El deporte del béisbol de las Grandes Ligas se unió hoy con actos de un minuto de silencio a través de todos los campos donde están programados partidos de la competición regular, en memoria de las víctimas de la masacre vivida por la mañana, en Washington.

También quedó suspendido el partido que en la capital de la nación tenían programado disputar por la noche el equipo local de los Nacionales de Washington contra los Bravos de Atlanta.

Los directivos de ambos equipos decidieron que el partido se jugara mañana, martes, en una doble jornada, de acuerdo a lo que informó la organización de los Nacionales.

La decisión de la suspensión del partido llegó después que se fue conociendo la gravedad del asalto que hizo por la mañana un pistolero, exmilitar, que entró en las dependencias de la sede central de la Armada en Washington y mató a 12 personas e hirió de gravedad al menos a otras 14, tres de ellas en estado crítico.

El autor de la masacre, que fue abatido por la policía, responde al nombre de Aaron Alexis, de 34 años, y hasta enero de 2011 ejerció como electricista en un escuadrón cuya base se encuentra en la ciudad texana de Fort Worth.

La suspensión del partido entre los Nacionales (79-70) y los Bravos (89-60) se da cuando comienza la penúltima semana de la temporada regular en la que el equipo de Atlanta tiene prácticamente ya conseguido el título de la División Este del "Viejo Circuito" y asegurado su pase a la fase final.

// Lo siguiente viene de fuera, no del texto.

(* ===== verification/ParserDemo.v ===== *)
(** * Concrete texts

    What the parser makes of texts of statements, the witnesses for the theorems on the parser, and a session of requests from
    their texts to the answers. *)
From Stdlib Require Import String Ascii Floats.SpecFloat Sorted.
From S2P Require Import Prelude ReturnCode Effects Bitmap Memory Replacer OsFile BufferPool.
From S2P Require Import RecordPage RecordFile KeyCompare BTreeNode BTree BTreeScan Dates TableMeta TableMetaTheorems.
From S2P Require Import ConditionFilter Trx Index Table TableTheorems TableScan TableFrame TableDemo Db Catalog CatalogRuns.
From S2P Require Import Values Expression Tuples TupleFilter Aggregation ExecNodes Syntax Select.
From S2P Require Import TuplesTheorems KeyOrder RowTheorems QueryTheorems SelectTheorems ServerTheorems ExecutorTheorems.
From S2P Require Import SelectDemo LoadData QueryFilter Executors ExecutorBuilder Server ExecutorDemo.
From S2P Require Import Lexer LexRules LexerTheorems ParserTables ParserGrammar Parser ParserCertificate ParserTheorems ParserInsert ParseStage.

Import JsonTree.

#[local] Open Scope c_scope.
#[local] Open Scope Z_scope.

(** ** Texts and their statements *)

Definition cleared_condition (_ : Z) : Condition := plain_condition zero_condition.
Definition cleared_aggregate (_ : Z) : Aggregate :=
  {| ag_type := UNDEFINEDAGG; ag_is_attr := 0; ag_value := cleared_value; ag_attr := zero_attr |}.

Definition parsed (s : string) : res Query := parse cleared_condition cleared_aggregate (bytes_of_string s ++ [0]).

(** The query of a text. *)
Definition query (s : string) : res Selects :=
  let? q := parsed s in match q with SCF_SELECT x => Ok x | _ => Ub end.

(** The only condition of a query. *)
Definition condition_of (s : Selects) : res SqlCondition := match conditions s with [c] => Ok c | _ => Ub end.

Example parsed_insert :
  parsed "insert into t values (1, 'abc', -2.5), (3, null, 'x');" =
  Ok (SCF_INSERT {| in_relation := "t";
    in_pairs := [[value_init_integer 1; {| v_type := CHARS; v_isnull := false; v_data := [97; 98; 99; 0] |};
                  {| v_type := FLOATS; v_isnull := false; v_data := [0; 0; 32; 192] |}];
                 [value_init_integer 3; value_init_null; {| v_type := CHARS; v_isnull := false; v_data := [120; 0] |}]] |}).
Proof. vm_compute. reflexivity. Qed.

Example parsed_create :
  parsed "create table t(id int, name char(10), born date not null, note text nullable);" =
  Ok (SCF_CREATE_TABLE {| ct_relation := "t";
    ct_attributes := [{| ai_name := Some "id"%string; ai_type := INTS; ai_length := 4; ai_nullable := 0 |};
                      {| ai_name := Some "name"%string; ai_type := CHARS; ai_length := 10; ai_nullable := 0 |};
                      {| ai_name := Some "born"%string; ai_type := DATES; ai_length := 12; ai_nullable := 0 |};
                      {| ai_name := Some "note"%string; ai_type := TEXTS; ai_length := 32; ai_nullable := 1 |}] |}).
Proof. vm_compute. reflexivity. Qed.

(** The product binds closer than the sum, operators of one kind group to the left, and a sign reaches over a product. *)
Example parsed_expressions :
  let n x := newvalNode (value_init_integer x) in
  (let? s := query "select 1-2*3-4, -1*2, (5) from t;" in Ok (attributes_exp s)) =
  Ok [ValNode 1 1 (value_init_integer 5); newast SUBN NullAst (newast MULN (n 1) (n 2));
      newast SUBN (newast SUBN (n 1) (newast MULN (n 2) (n 3))) (n 4)].
Proof. vm_compute. reflexivity. Qed.

(** Columns and tables are kept from the last to the first. *)
Example lists_are_reversed :
  (let? s := query "select a, b, t.c from x, y, z;" in Ok (attributes s, relations s)) =
  Ok ([relation_attr_init (Some "t") "c"; relation_attr_init None "b"; relation_attr_init None "a"], ["z"; "y"; "x"])%string.
Proof. vm_compute. reflexivity. Qed.

(** ** Texts that are not understood as they are written *)

(** The names of an index on several columns come out in the opposite order. *)
Lemma index_columns_reversed :
  parsed "create index i on t(a, b, c);" =
  Ok (SCF_CREATE_INDEX {| ci_index := "i"; ci_unique := 0; ci_relation := "t"; ci_attributes := ["c"; "b"; "a"]%string |}).
Proof. vm_compute. reflexivity. Qed.

(** Of several statements in one text only the last one is run. *)
Lemma last_statement_only : parsed "insert into t values (1); exit;" = Ok SCF_EXIT.
Proof. vm_compute. reflexivity. Qed.

(** The second DELETE of a text has lost its conditions, and so deletes all rows. *)
Lemma second_delete_unconditional :
  parsed "delete from t where a = 1; delete from u where b = 2;" = Ok (SCF_DELETE {| de_relation := "u"; de_conditions := [] |}).
Proof. vm_compute. reflexivity. Qed.

(** The second CREATE TABLE of a text also has the columns of the first; names of columns are cut to 19 characters. *)
Lemma second_table_keeps_columns :
  parsed "create table t(a_very_long_name_of_a_column int); create table u(b int);" =
  Ok (SCF_CREATE_TABLE {| ct_relation := "u";
    ct_attributes := [{| ai_name := Some "a_very_long_name_of"%string; ai_type := INTS; ai_length := 4; ai_nullable := 0 |};
                      {| ai_name := Some "b"%string; ai_type := INTS; ai_length := 4; ai_nullable := 0 |}] |}).
Proof. vm_compute. reflexivity. Qed.

(** A column with a length cannot be nullable. *)
Lemma nullable_char_refused : parsed "create table t(a char(3) nullable);" = Err SQL_SYNTAX /\ parsed "create table t(a char nullable);" <> Err SQL_SYNTAX.
Proof. split; vm_compute; congruence. Qed.

(** Constants are the only values of INSERT; anything else fails an assertion. *)
Lemma insert_of_expression : parsed "insert into t values (1+2);" = Ub /\ parsed "insert into t values (a);" = Ub.
Proof. split; vm_compute; reflexivity. Qed.

(** A condition of ON with a sub-query is counted as a condition of WHERE, where a cleared condition is found. *)
Lemma join_sub_query_lost :
  (let? s := query "select * from t inner join u on t.a = (select max(b) from u);" in Ok (join_conditions <$> joins s, conditions s)) =
  Ok ([[]], [zero_condition]).
Proof. vm_compute. reflexivity. Qed.

(** The sub-query on the left of a condition is replaced by one inside of the sub-query on the right. *)
Lemma left_sub_query_replaced :
  (let? s := query "select * from t where (select a from u) = (select b from v where (select c from w) = 1);" in
   let? c := condition_of s in
   Ok (relations <$> left_selects c, relations <$> right_selects c)) = Ok (Some ["w"], Some ["v"])%string.
Proof. vm_compute. reflexivity. Qed.

(** The expression that the first sub-query selects is selected by the second one too. *)
Lemma sub_query_keeps_expression :
  (let? s := query "select * from t where a in (select 1 from u) and b in (select c from v);" in
   Ok ((fun c => (fun l => (attributes l, attributes_exp l)) <$> right_selects c) <$> conditions s)) =
  Ok [Some ([], [newvalNode (value_init_integer 1)]);
      Some ([relation_attr_init None "c"%string], [newvalNode (value_init_integer 1)])].
Proof. vm_compute. reflexivity. Qed.

(** A text is read up to the first byte above 127. *)
Lemma text_behind_high_byte :
  parse cleared_condition cleared_aggregate (bytes_of_string "exit;" ++ [195; 169] ++ bytes_of_string "garbage" ++ [0]) = Ok SCF_EXIT.
Proof. vm_compute. reflexivity. Qed.

(** ** A session of texts *)

#[local] Existing Instances demo_hash demo_objects demo_files.

(** Thirteen bytes are a record of a table with a number and a string of four bytes. *)
Definition session_junk : Junk := {|
  junk_filters := fun _ _ => (no_desc, no_desc); junk_record := fun _ => replicate 13 170; junk_index := junk_header |}.

Abbreviation serve :=
  (parse_request 30 5 (J := JsonTree.value) (T := JsonTree.value) cleared_condition cleared_aggregate session_junk).

Fixpoint conversation (l : list string) (s : ES LRU.LRUReplacer MemFS.fs) : list (res unit * option string) :=
  match l with
  | [] => []
  | text :: rest =>
      let '(r, s) := serve (bytes_of_string text) s in (r, string_of_bytes <$> es_response s) :: conversation rest s
  end.

(** A table is created, filled, read, changed in a transaction that is rolled back, and cleaned up. *)
Example session_of_texts :
  conversation ["create table p(k int, name char(4));"; "insert into p values (3, 'abc'), (1, 'cde');"; "select * from p where k > 1;";
                "select name, k+1 from p order by k;"; "insert into p values (9, 'xyz', 2);"; "selec * from p;"; "begin;";
                "insert into p values (5, 'q12');"; "select count(k), max(k) from p;"; "rollback;"; "delete from p where k = 3;";
                "SELECT p.k FROM p;"]%string (session_on two_tables.2) =
  [(Ok tt, lines ["SUCCESS"; ""]); (Ok tt, lines ["SUCCESS"; ""]); (Ok tt, lines ["k | name"; "3 | abc"; ""]);
   (Ok tt, lines ["name | k+1"; "cde | 2"; "abc | 4"; ""]); (Ok tt, lines ["FAILURE"; ""]); (Ok tt, lines ["FAILURE"; ""]);
   (Ok tt, Some "SUCCESS"); (Ok tt, lines ["SUCCESS"; ""]); (Ok tt, lines ["count(k) | max(k)"; "3 | 5"; ""]);
   (Ok tt, Some "SUCCESS"); (Ok tt, lines ["SUCCESS"; ""]); (Ok tt, lines ["k"; "1"; ""])]%string.
Proof. vm_compute. reflexivity. Qed.

(** The twelve bytes of a day are read from the copy of its string, which is shorter. *)
Lemma day_read_behind_string :
  conversation ["insert into t values (1, '2020-10-10');"]%string (session_on two_tables.2) = [(Ub, None)].
Proof. vm_compute. reflexivity. Qed.

(** ** Witnesses *)

Lemma parse_sound_witness :
  let s := bytes_of_string "select a from t where b in (select max(c) from u) order by a desc;" in
  is_text s /\ exists toks c v, tokens_of s = Ok (toks ++ [(c, v)]) /\ c <= 0 /\ sentence (symbol_of <$> toks).
Proof.
  cbv zeta. assert (Ht : is_text (bytes_of_string "select a from t where b in (select max(c) from u) order by a desc;")).
  { unfold is_text. apply (bool_decide_unpack _). vm_compute. exact I. }
  split; [exact Ht|]. eapply (parse_sound cleared_condition cleared_aggregate _ _ Ht). vm_compute. reflexivity.
Defined.

Lemma parse_ends_witness :
  let s := bytes_of_string "select a from t where;" in
  let r := parse cleared_condition cleared_aggregate (s ++ [0]) in
  is_text s /\ r = Err SQL_SYNTAX /\ ((exists q, r = Ok q) \/ r = Err SQL_SYNTAX \/ r = Ub).
Proof.
  cbv zeta. assert (Ht : is_text (bytes_of_string "select a from t where;")).
  { unfold is_text. apply (bool_decide_unpack _). vm_compute. exact I. }
  split; [exact Ht|]. split; [vm_compute; reflexivity|]. apply (parse_ends cleared_condition cleared_aggregate _ Ht).
Defined.

(** [INSERT INTO t1 VALUES (-7,NULL,'a-b 1'),(2147483647,'','x');] *)
Lemma insert_read_back_witness :
  let t := bytes_of_string "t1" in
  let rows := [[IntLit (-7); NullLit; StringLit (bytes_of_string "a-b 1")]; [IntLit 2147483647; StringLit []; StringLit (bytes_of_string "x")]] in
  insert_text t rows = bytes_of_string "INSERT INTO t1 VALUES (-7,NULL,'a-b 1'),(2147483647,'','x');" /\
  parse cleared_condition cleared_aggregate (insert_text t rows ++ [0]) = Ok (SCF_INSERT (insertion_of t rows)).
Proof.
  intros t rows. split; [vm_compute; reflexivity|]. apply (insert_read_back cleared_condition cleared_aggregate t rows).
  - assert (Ht : is_text (bytes_of_string "t1")) by (unfold is_text; apply (bool_decide_unpack _); vm_compute; exact I).
    split; [exact Ht|]. destruct (rule_of_spec _ Ht) as [[H _]|H]; [by vm_compute in H|].
    assert (E : rule_of (bytes_of_string "t1") = 57) by (vm_compute; reflexivity). by rewrite E in H.
  - by vm_compute.
  - repeat constructor; try done; repeat constructor; vm_compute; done.
Defined.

Mientras que los Nacionales, que han logrado ocho triunfos en los últimos 10 partidos disputados, luchan por conseguir un boleto de comodín que le permita también estar en la fase final.

Los Nacionales ahora está a cuatro juegos de los Rojos de Cincinnati que también lucha por conseguir el segundo boleto.

"Todos en la organización de los Nacionales estamos profundamente tristes al enterarnos del trágico suceso ocurrido esta mañana a poca distancia del Nationals Park. Nuestros pensamientos y oraciones están con las familias de las víctimas", declaró el equipo de los Nacionales en el comunicado oficial.

Por su parte, el presidente de Estados Unidos, el demócrata Barack Obama, calificó las acciones de Alexis, oriundo de Nueva York, de acto "cobarde" y reiteró que haría todo lo que esté en su poder para evitar otra masacre en el país.